Os últimos relatórios da McKinsey & Company em parceria com a Business of Fashion não trazem um alerta criativo. Trazem um alerta estrutural.
Depois de uma década em que o crescimento foi sustentado por aceleração de calendário, expansão de sortimento e multiplicação de drops, o varejo global entra em uma fase de compressão. Margens pressionadas, consumidor mais seletivo, estoques mais difíceis de girar.
Durante anos, lançar mais parecia sinônimo de dinamismo. Se um produto não performava, a solução era simples: lançar outro. Se o mix errava, aumentava-se o volume. Se o caixa precisava respirar, antecipava-se coleção.
O modelo funcionou enquanto havia demanda elástica e capital barato. Hoje, ele pesa.
O que a McKinsey aponta para 2026 é menos glamouroso e mais decisivo: as marcas que vão sofrer não são necessariamente as menos criativas. São as menos flexíveis. As que operam com estruturas rígidas, dependentes de volume para compensar erro.
A palavra-chave deixou de ser novidade. Passou a ser recalibragem.
Nesse contexto, existe uma variável ainda subestimada. O produto não deixa de ter valor quando sai da loja. Ele apenas muda de canal.
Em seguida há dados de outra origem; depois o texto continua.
(* ===== verification/Pin.v ===== *)
(** * The pin device (drivers/drv_gpio.c, rt-thread/components/drivers/misc/pin.c)

    Pins by number: their modes and levels, and the functions that their interrupts call.  drv_gpio.c is the
    driver over the registers of [Gpio], pin.c passes calls on to the driver that was registered.  The functions that
    were attached are a parameter ([run_hdr]).  The part of drv_gpio.c for STM32F0, L0 and G0 is not compiled. *)
From S2P Require Import Prelude Gpio Kernel Sched Device.

Definition PIN_MODE_OUTPUT : Z := 0x00.
Definition PIN_MODE_INPUT : Z := 0x01.
Definition PIN_MODE_INPUT_PULLUP : Z := 0x02.
Definition PIN_MODE_INPUT_PULLDOWN : Z := 0x03.
Definition PIN_MODE_OUTPUT_OD : Z := 0x04.

Definition PIN_IRQ_MODE_RISING : Z := 0x00.
Definition PIN_IRQ_MODE_FALLING : Z := 0x01.
Definition PIN_IRQ_MODE_RISING_FALLING : Z := 0x02.
Definition PIN_IRQ_MODE_HIGH_LEVEL : Z := 0x03.
Definition PIN_IRQ_MODE_LOW_LEVEL : Z := 0x04.

Definition PIN_IRQ_DISABLE : Z := 0x00.
Definition PIN_IRQ_ENABLE : Z := 0x01.
Definition PIN_IRQ_PIN_NONE : Z := -1.

(** GET_PIN(PORTx, PIN) for the port of index [x] (drv_common.h): the ports' addresses are 0x400 apart. *)
Definition GET_PIN (x n : Z) : Z := 16 * (x * 0x400 / 0x400) + n.

(** ** Tables *)
Record pin_index := { index : Z; pin_port : Z; pin_bit : Z }.

(** Row [i] is pin [i mod 16] of port [i / 16]: the device has the ports A to E. *)
Definition pins_table : list pin_index :=
  map (fun i => {| index := i; pin_port := i / 16; pin_bit := 2 ^ (i mod 16) |}) (seqZ 0 80).

Record pin_irq_map_t := { pinbit : Z; irqno : Z }.

Definition EXTI0_IRQn : Z := 6.
Definition EXTI1_IRQn : Z := 7.
Definition EXTI2_IRQn : Z := 8.
Definition EXTI3_IRQn : Z := 9.
Definition EXTI4_IRQn : Z := 10.
Definition EXTI9_5_IRQn : Z := 23.
Definition EXTI15_10_IRQn : Z := 40.

Definition pin_irq_map : list pin_irq_map_t :=
  [ {| pinbit := 0x0001; irqno := EXTI0_IRQn |}; {| pinbit := 0x0002; irqno := EXTI1_IRQn |};
    {| pinbit := 0x0004; irqno := EXTI2_IRQn |}; {| pinbit := 0x0008; irqno := EXTI3_IRQn |};
    {| pinbit := 0x0010; irqno := EXTI4_IRQn |}; {| pinbit := 0x0020; irqno := EXTI9_5_IRQn |};
    {| pinbit := 0x0040; irqno := EXTI9_5_IRQn |}; {| pinbit := 0x0080; irqno := EXTI9_5_IRQn |};
    {| pinbit := 0x0100; irqno := EXTI9_5_IRQn |}; {| pinbit := 0x0200; irqno := EXTI9_5_IRQn |};
    {| pinbit := 0x0400; irqno := EXTI15_10_IRQn |}; {| pinbit := 0x0800; irqno := EXTI15_10_IRQn |};
    {| pinbit := 0x1000; irqno := EXTI15_10_IRQn |}; {| pinbit := 0x2000; irqno := EXTI15_10_IRQn |};
    {| pinbit := 0x4000; irqno := EXTI15_10_IRQn |}; {| pinbit := 0x8000; irqno := EXTI15_10_IRQn |} ].

Record rt_pin_irq_hdr := { hdr_pin : Z (** int16 *); hdr_mode : Z (** uint16 *); hdr_fn : option Z; hdr_args : Z }.

Definition no_hdr : rt_pin_irq_hdr := {| hdr_pin := -1; hdr_mode := 0; hdr_fn := None; hdr_args := 0 |}.

(** The registers and the static variables of drv_gpio.c. *)
Record pin_driver := {
  regs : gpio;
  pin_irq_hdr_tab : list rt_pin_irq_hdr;
  pin_irq_enable_mask : Z
}.

Definition set_regs (g : gpio) (d : pin_driver) : pin_driver := {| d with regs := g |}.
Definition set_hdr (n : Z) (h : rt_pin_irq_hdr) (d : pin_driver) : pin_driver :=
  {| d with pin_irq_hdr_tab := updZ (pin_irq_hdr_tab d) n h |}.

(** ** drv_gpio.c *)
Definition get_pin (pin : Z) : option pin_index :=
  let pin := u8 pin in
  if pin <? lenZ pins_table then
    i ← pins_table !! Z.to_nat pin;
    if index i =? -1 then None else Some i
  else None.

Fixpoint bit2bitno_loop (n : nat) (i b : Z) : Z :=
  match n with
  | O => -1
  | S n => if u32 (Z.shiftl 1 i) =? b then i else bit2bitno_loop n (i + 1) b
  end.
Definition bit2bitno (b : Z) : Z := bit2bitno_loop 32 0 b.

Definition get_pin_irq_map (b : Z) : option pin_irq_map_t :=
  let mapindex := bit2bitno b in
  if (mapindex <? 0) || (lenZ pin_irq_map <=? mapindex) then None else pin_irq_map !! Z.to_nat mapindex.

(** The row of a pin and its line, or the error that the functions on interrupts return. *)
Definition pin_line (pin : Z) : option (pin_index * Z) :=
  match get_pin pin with
  | None => None
  | Some i =>
      let irqindex := bit2bitno (pin_bit i) in
      if (irqindex <? 0) || (lenZ pin_irq_map <=? irqindex) then None else Some (i, irqindex)
  end.

Section Driver.
Context {H : Hardware}.

Definition stm32_pin_write (pin value : Z) (d : pin_driver) : option pin_driver :=
  match get_pin pin with
  | None => Some d
  | Some i => g ← HAL_GPIO_WritePin (pin_port i) (pin_bit i) value (regs d); Some (set_regs g d)
  end.

Definition stm32_pin_read (pin : Z) (d : pin_driver) : option Z :=
  match get_pin pin with
  | None => Some PIN_LOW
  | Some i => HAL_GPIO_ReadPin (pin_port i) (pin_bit i) (regs d)
  end.

Definition mode_init (pin : Z) (mode : Z) : GPIO_InitTypeDef :=
  let init m p := {| Pin := pin; Mode := m; Pull := p; Speed := GPIO_SPEED_FREQ_HIGH |} in
  if mode =? PIN_MODE_OUTPUT then init GPIO_MODE_OUTPUT_PP GPIO_NOPULL
  else if mode =? PIN_MODE_INPUT then init GPIO_MODE_INPUT GPIO_NOPULL
  else if mode =? PIN_MODE_INPUT_PULLUP then init GPIO_MODE_INPUT GPIO_PULLUP
  else if mode =? PIN_MODE_INPUT_PULLDOWN then init GPIO_MODE_INPUT GPIO_PULLDOWN
  else if mode =? PIN_MODE_OUTPUT_OD then init GPIO_MODE_OUTPUT_OD GPIO_NOPULL
  else init GPIO_MODE_OUTPUT_PP GPIO_NOPULL.

Definition stm32_pin_mode (pin mode : Z) (d : pin_driver) : option pin_driver :=
  match get_pin pin with
  | None => Some d
  | Some i => g ← HAL_GPIO_Init (pin_port i) (mode_init (pin_bit i) mode) (regs d); Some (set_regs g d)
  end.

Definition stm32_pin_attach_irq (pin mode : Z) (hdr : option Z) (args : Z) (d : pin_driver) : option (Z * pin_driver) :=
  match pin_line pin with
  | None => Some (RT_ENOSYS, d)
  | Some (_, n) =>
      h ← pin_irq_hdr_tab d !! Z.to_nat n;
      if (hdr_pin h =? pin) && bool_decide (hdr_fn h = hdr) && (hdr_mode h =? mode) && (hdr_args h =? args)
      then Some (RT_EOK, d)
      else if negb (hdr_pin h =? -1) then Some (RT_EBUSY, d)
      else Some (RT_EOK, set_hdr n {| hdr_pin := i16 pin; hdr_mode := u16 mode; hdr_fn := hdr; hdr_args := args |} d)
  end.

Definition stm32_pin_dettach_irq (pin : Z) (d : pin_driver) : option (Z * pin_driver) :=
  match pin_line pin with
  | None => Some (RT_ENOSYS, d)
  | Some (_, n) =>
      h ← pin_irq_hdr_tab d !! Z.to_nat n;
      if hdr_pin h =? -1 then Some (RT_EOK, d) else Some (RT_EOK, set_hdr n no_hdr d)
  end.

(** The switch over the mode; in another mode the structure is not initialised and what is done with it is
    not defined. *)
Definition irq_init (pin mode : Z) : option GPIO_InitTypeDef :=
  let init m p := Some {| Pin := pin; Mode := m; Pull := p; Speed := GPIO_SPEED_FREQ_HIGH |} in
  if mode =? PIN_IRQ_MODE_RISING then init GPIO_MODE_IT_RISING GPIO_PULLDOWN
  else if mode =? PIN_IRQ_MODE_FALLING then init GPIO_MODE_IT_FALLING GPIO_PULLUP
  else if mode =? PIN_IRQ_MODE_RISING_FALLING then init GPIO_MODE_IT_RISING_FALLING GPIO_NOPULL
  else None.

(** The pins whose lines share an interrupt, as the masks of the two tests in stm32_pin_irq_enable. *)
Definition LINES_5_9 : Z := 0x03E0.
Definition LINES_10_15 : Z := 0xFC00.

Definition release_irq (m : pin_irq_map_t) (mask : Z) (g : gpio) : option gpio :=
  if (0x0020 <=? pinbit m) && (pinbit m <=? 0x0200) then
    if Z.land mask LINES_5_9 =? 0 then HAL_NVIC_DisableIRQ (irqno m) g else Some g
  else if (0x0400 <=? pinbit m) && (pinbit m <=? 0x8000) then
    if Z.land mask LINES_10_15 =? 0 then HAL_NVIC_DisableIRQ (irqno m) g else Some g
  else HAL_NVIC_DisableIRQ (irqno m) g.

Definition stm32_pin_irq_enable (pin enabled : Z) (d : pin_driver) : option (Z * pin_driver) :=
  match get_pin pin with
  | None => Some (RT_ENOSYS, d)
  | Some i =>
      if enabled =? PIN_IRQ_ENABLE then
        let n := bit2bitno (pin_bit i) in
        if (n <? 0) || (lenZ pin_irq_map <=? n) then Some (RT_ENOSYS, d)
        else
          h ← pin_irq_hdr_tab d !! Z.to_nat n;
          if hdr_pin h =? -1 then Some (RT_ENOSYS, d)
          else
            m ← pin_irq_map !! Z.to_nat n;
            init ← irq_init (pin_bit i) (hdr_mode h);
            g ← HAL_GPIO_Init (pin_port i) init (regs d);
            g ← HAL_NVIC_SetPriority (irqno m) 5 0 g;
            g ← HAL_NVIC_EnableIRQ (irqno m) g;
            Some (RT_EOK, {| d with regs := g; pin_irq_enable_mask := Z.lor (pin_irq_enable_mask d) (pinbit m) |})
      else if enabled =? PIN_IRQ_DISABLE then
        match get_pin_irq_map (pin_bit i) with
        | None => Some (RT_ENOSYS, d)
        | Some m =>
            g ← HAL_GPIO_DeInit (pin_port i) (pin_bit i) (regs d);
            let mask := Z.ldiff (pin_irq_enable_mask d) (pinbit m) in
            g ← release_irq m mask g;
            Some (RT_EOK, {| d with regs := g; pin_irq_enable_mask := mask |})
        end
      else Some (- RT_ENOSYS, d)
  end.

(** ** Interrupts: the state of the driver with that of the program and the kernel *)
Context {A : Type}.
Record pin_world := { drv : pin_driver; app : A; krn : kernel }.
Definition set_drv (d : pin_driver) (w : pin_world) : pin_world := {| w with drv := d |}.
Definition set_krn (k : kernel) (w : pin_world) : pin_world := {| w with krn := k |}.

Context (run_hdr : Z -> Z -> pin_world -> option pin_world).

Definition pin_irq_hdr (n : Z) (w : pin_world) : option pin_world :=
  _ ← assert (0 <=? n);
  h ← pin_irq_hdr_tab (drv w) !! Z.to_nat n;
  match hdr_fn h with
  | Some f => run_hdr f (hdr_args h) w
  | None => Some w
  end.

Definition HAL_GPIO_EXTI_Callback (pin : Z) (w : pin_world) : option pin_world := pin_irq_hdr (bit2bitno pin) w.

(** HAL_GPIO_EXTI_IRQHandler with its callback, for the pins [l] in turn. *)
Fixpoint exti_lines (l : list Z) (w : pin_world) : option pin_world :=
  match l with
  | [] => Some w
  | pin :: l =>
      let '(call, g) := HAL_GPIO_EXTI_IRQHandler pin (regs (drv w)) in
      let w := set_drv (set_regs g (drv w)) w in
      w ← if call then HAL_GPIO_EXTI_Callback pin w else Some w;
      exti_lines l w
  end.

Definition exti_handler (l : list Z) (w : pin_world) : option pin_world :=
  w ← exti_lines l (set_krn (rt_interrupt_enter (krn w)) w);
  Some (set_krn (rt_interrupt_leave (krn w)) w).

Definition EXTI0_IRQHandler : pin_world -> option pin_world := exti_handler [0x0001].
Definition EXTI1_IRQHandler : pin_world -> option pin_world := exti_handler [0x0002].
Definition EXTI2_IRQHandler : pin_world -> option pin_world := exti_handler [0x0004].
Definition EXTI3_IRQHandler : pin_world -> option pin_world := exti_handler [0x0008].
Definition EXTI4_IRQHandler : pin_world -> option pin_world := exti_handler [0x0010].
Definition EXTI9_5_IRQHandler : pin_world -> option pin_world :=
  exti_handler [0x0020; 0x0040; 0x0080; 0x0100; 0x0200].
Definition EXTI15_10_IRQHandler : pin_world -> option pin_world :=
  exti_handler [0x0400; 0x0800; 0x1000; 0x2000; 0x4000; 0x8000].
A maior parte do varejo ainda trata a primeira venda como ponto final. Mas, economicamente, ela é apenas a primeira transação de um ativo que continua circulando. Quando essa circulação acontece fora do controle da marca, ela perde margem, perde dado e perde relacionamento.
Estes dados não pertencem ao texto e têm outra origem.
(** A pipe of 40000 bytes can be created, but its buffer cannot: the size is
    negative as a 16-bit number, and the assertion of rt_ringbuffer_init fails. *)
Lemma large_pipe_asserts fresh h r h' : rt_ringbuffer_create 40000 fresh h = Some (r, h') -> r = None.
Proof.
  unfold rt_ringbuffer_create. cbn [assert]. change (0 <? 40000) with true. cbv iota. cbn [assert]. rewrite some_bind.
  change (u16 (RT_ALIGN_DOWN 40000 RT_ALIGN_SIZE)) with 40000. change (i16 40000) with (-25536).
  destruct (rt_malloc 12 h) as [[[rb|] h1]|]; [|by intros [= <- _]|done]. rewrite some_bind. cbn beta iota.
  destruct (rt_malloc 40000 h1) as [[[pool|] h2]|]; [done| |done]. rewrite some_bind. cbn beta iota.
  destruct (rt_free _ h2); [|done]. rewrite some_bind. by intros [= <- _].
Qed.

(** When the name is taken, rt_pipe_create frees the pipe but leaves its mutex in the
    list of all mutexes. *)
Definition demo_boot : kernel :=
  boot_kernel (rt_system_heap_init 0 1024 {| hdrs := ∅; lfree := 0; mem_size_aligned := 0; used_mem := 0; max_mem := 0 |}).

Lemma failed_create_leaves_mutex : exists ps1 ds1 k1 ds2 k2,
  rt_pipe_create (bytes "p") 64 ∅ ∅ demo_boot = Some (Some 12, ps1, ds1, k1) /\
  rt_pipe_create (bytes "p") 64 ps1 ds1 k1 = Some (None, ps1, ds2, k2) /\
  used_mem (kheap k2) = used_mem (kheap k1) /\
  object_list k2 RT_Object_Class_Mutex = Obj (lock_at 160) :: object_list k1 RT_Object_Class_Mutex.
Proof. eexists _, _, _, _, _. split; [vm_compute; reflexivity|]. vm_compute. repeat split. Qed.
O que chamamos de recommerce ganha uma nova dimensão aqui. Não como pauta sustentável, mas como engenharia financeira.
Se o desafio de 2026 é operar com mais inteligência e menos excesso, estruturar a segunda vida do produto passa a ser decisão estratégica. Não para vender mais unidades. Mas para extrair mais valor das que já foram vendidas.
É uma mudança silenciosa de mentalidade. Em vez de perguntar “qual é o próximo lançamento?”, a pergunta se desloca para “quanto do que já foi vendido continua gerando receita dentro do nosso ecossistema?”.
Em um cenário de desaceleração, eficiência vence exuberância. Controle vence volume.
O varejo que atravessa ciclos é aquele que entende que giro não é apenas saída de estoque. É continuidade de relacionamento.
2026 não será o ano da marca que grita mais alto com novos produtos.
Será o ano da marca que aprendeu a manter o produto vivo depois da primeira venda.